### YOUR INSTRUCTIONS
Starting at the first line of the entries below, output every line exactly, up to and including the line with "tid : string)".

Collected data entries
(* ===== verification/System.v ===== *)
(** The store as a transition system: an [operation] is one call of a method that writes, with its
    arguments and the instants the clock returned; [reachable] are the states that sequences of
    calls lead to from the initialized schema.  Writers hold the store's mutex for the whole
    transaction, so every interleaving of callers is such a sequence. *)
From S2P Require Import Prelude Utf8 Json JsonText Strconv GoTime Sha256 JsonDecode Text Errors Values Lifecycle Db Model Events Mutations Verify Payloads Invariant Preserve PreserveTransitions.
Local Open Scope Z_scope.

Inductive operation :=
  | OpCreate (now : Z) (m : Maintenance) (audit : AuditContext)
  | OpCapture (now0 now : Z) (mid : string) (c : Capture) (audit : AuditContext)
  | OpTransition (now : Z) (id : string) (change : StateChange) (p : VersionPrecondition) (audit : AuditContext)
  | OpTarget (now : Z) (mid tid : string) (change : StateChange) (p : VersionPrecondition) (audit : AuditContext)
  | OpObserve (now : Z) (mid tid payload : string) (p : VersionPrecondition) (audit : AuditContext)
  | OpBackupCreated (m : BackupManifest) (audit : AuditContext)
  | OpBackupDownload (now : Z) (m : BackupManifest) (artifact : string) (audit : AuditContext).

Section system.
Context `{SQLite}.

(** The outcome of a call, without its value, and the state it leaves. *)
Definition outcome_of {A} (r : result error A * db) : result error () * db :=
  (match r.1 with Ok _ => Ok () | Err e => Err e end, r.2).

Definition run_op (o : operation) (d : db) : result error () * db :=
  match o with
  | OpCreate now m audit => outcome_of (CreateMaintenance now m audit d)
  | OpCapture now0 now mid c audit => outcome_of (CaptureMaintenance now0 now mid c audit d)
  | OpTransition now id change p audit => outcome_of (TransitionMaintenance now id change p audit d)
  | OpTarget now mid tid change p audit => outcome_of (TransitionTarget now mid tid change p audit d)
  | OpObserve now mid tid payload p audit => outcome_of (AddObservation now mid tid payload p audit d)
  | OpBackupCreated m audit => outcome_of (RecordBackupCreated m audit d)
  | OpBackupDownload now m artifact audit => outcome_of (RecordBackupDownload now m artifact audit d)
  end.

(** What the environment owes to the store: a clock between the years 0 and 9999, a payload that
    fits the memory of a machine, strings that are UTF-8 where they end up inside a JSON document
    (what decoding a request gives), manifests of files that exist.  Nothing is asked of what a
    capture says, its observation times in particular. *)
Definition op_ok (o : operation) : Prop :=
  match o with
  | OpCreate now m _ => time_ok now = true ∧ valid_utf8 m.(M_ChangeTicket) = true ∧ valid_utf8 m.(M_WorkflowVersion) = true
  | OpCapture _ now _ c _ => time_ok now = true ∧ len c.(C_Payload) ≤ 2 ^ 62
  | OpTransition now _ change _ _ => time_ok now = true ∧ valid_utf8 change.(SC_Justification) = true
  | OpTarget now _ _ change _ _ => time_ok now = true ∧ valid_utf8 change.(SC_Justification) = true
  | OpObserve now _ _ _ _ _ => time_ok now = true
  | OpBackupCreated m _ => manifest_ok m = true ∧ m.(B_SHA256) ≠ "" ∧ 1 ≤ m.(B_Bytes)
  | OpBackupDownload now m artifact _ =>
    time_ok now = true ∧ valid_utf8 m.(B_Filename) = true ∧ valid_utf8 m.(B_SHA256) = true ∧ in_int64 m.(B_Bytes) = true
    ∧ valid_utf8 artifact = true ∧ m.(B_SHA256) ≠ "" ∧ 1 ≤ m.(B_Bytes) ∧ artifact ≠ ""
  end.

Inductive reachable : db → Prop :=
  | reachable_init : reachable initializeSchema
  | reachable_step d o : reachable d → op_ok o → reachable (run_op o d).2.

(** * The invariant along executions *)

Lemma inv_init : db_inv initializeSchema.
Proof.
  constructor; cbn; try done.
  - intros mid Hm. rewrite lookup_empty in Hm. by destruct Hm.
  - intros mid tid Hm. rewrite lookup_empty in Hm. by destruct Hm.
Qed.

Lemma outcome_state {A} (r : result error A * db) : (outcome_of r).2 = r.2.
Proof. done. Qed.

Lemma inv_step d o : db_inv d → op_ok o → db_inv (run_op o d).2.
Proof.
  intros Hd Ho. destruct o; cbn [run_op]; rewrite outcome_state.
  - destruct Ho as (Ht & H1 & H2). unfold CreateMaintenance. apply (validated_write _ (λ m, create_tx now m audit)); [done|]. intros a b d' Hin Htx. by eapply create_preserves.
  - destruct Ho as (Ht & Hl). unfold CaptureMaintenance, validated.
    destruct (capture_input now0 mid c) as [[c' l]|] eqn:Hin; [|done].
    destruct (write_spec (capture_tx now mid c' l audit) d) as [(b & d' & Hf & ->)|(e & _ & ->)]; [|done].
    by eapply capture_preserves.
  - destruct Ho as (Ht & H1). unfold TransitionMaintenance. apply (validated_write _ (λ payload, transition_tx now id change payload p audit)); [done|]. intros a b d' Hin Htx. by eapply transition_preserves.
  - destruct Ho as (Ht & H1). unfold TransitionTarget. apply (validated_write _ (λ payload, transition_target_tx now mid tid change payload p audit)); [done|]. intros a b d' Hin Htx. by eapply target_preserves.
  - unfold AddObservation. apply (validated_write _ (λ canonical, observation_tx now mid tid canonical p (auditValues audit))); [done|]. intros a b d' Hin Htx. by eapply observation_preserves.
  - destruct Ho as (Hm & H1 & H2). unfold RecordBackupCreated. cbn zeta.
    match goal with |- db_inv (write ?f d).2 => destruct (write_spec f d) as [([] & d' & Hf & ->)|(e & _ & ->)] end; [|done].
    by eapply backup_created_preserves.
  - destruct Ho as (Ht & H1 & H2 & H3 & H4 & H5 & H6 & H7). unfold RecordBackupDownload.
    match goal with |- db_inv (write ?f d).2 => destruct (write_spec f d) as [([] & d' & Hf & ->)|(e & _ & ->)] end; [|done].
    by eapply backup_downloaded_preserves.
Qed.

Lemma reachable_inv d : reachable d → db_inv d.
Proof. induction 1; [apply inv_init|by apply inv_step]. Qed.
End system.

### RESULT FOR THIS TASK
(* ===== verification/System.v ===== *)
(** The store as a transition system: an [operation] is one call of a method that writes, with its
    arguments and the instants the clock returned; [reachable] are the states that sequences of
    calls lead to from the initialized schema.  Writers hold the store's mutex for the whole
    transaction, so every interleaving of callers is such a sequence. *)
From S2P Require Import Prelude Utf8 Json JsonText Strconv GoTime Sha256 JsonDecode Text Errors Values Lifecycle Db Model Events Mutations Verify Payloads Invariant Preserve PreserveTransitions.
Local Open Scope Z_scope.

Inductive operation :=
  | OpCreate (now : Z) (m : Maintenance) (audit : AuditContext)
  | OpCapture (now0 now : Z) (mid : string) (c : Capture) (audit : AuditContext)
  | OpTransition (now : Z) (id : string) (change : StateChange) (p : VersionPrecondition) (audit : AuditContext)
  | OpTarget (now : Z) (mid tid : string) (change : StateChange) (p : VersionPrecondition) (audit : AuditContext)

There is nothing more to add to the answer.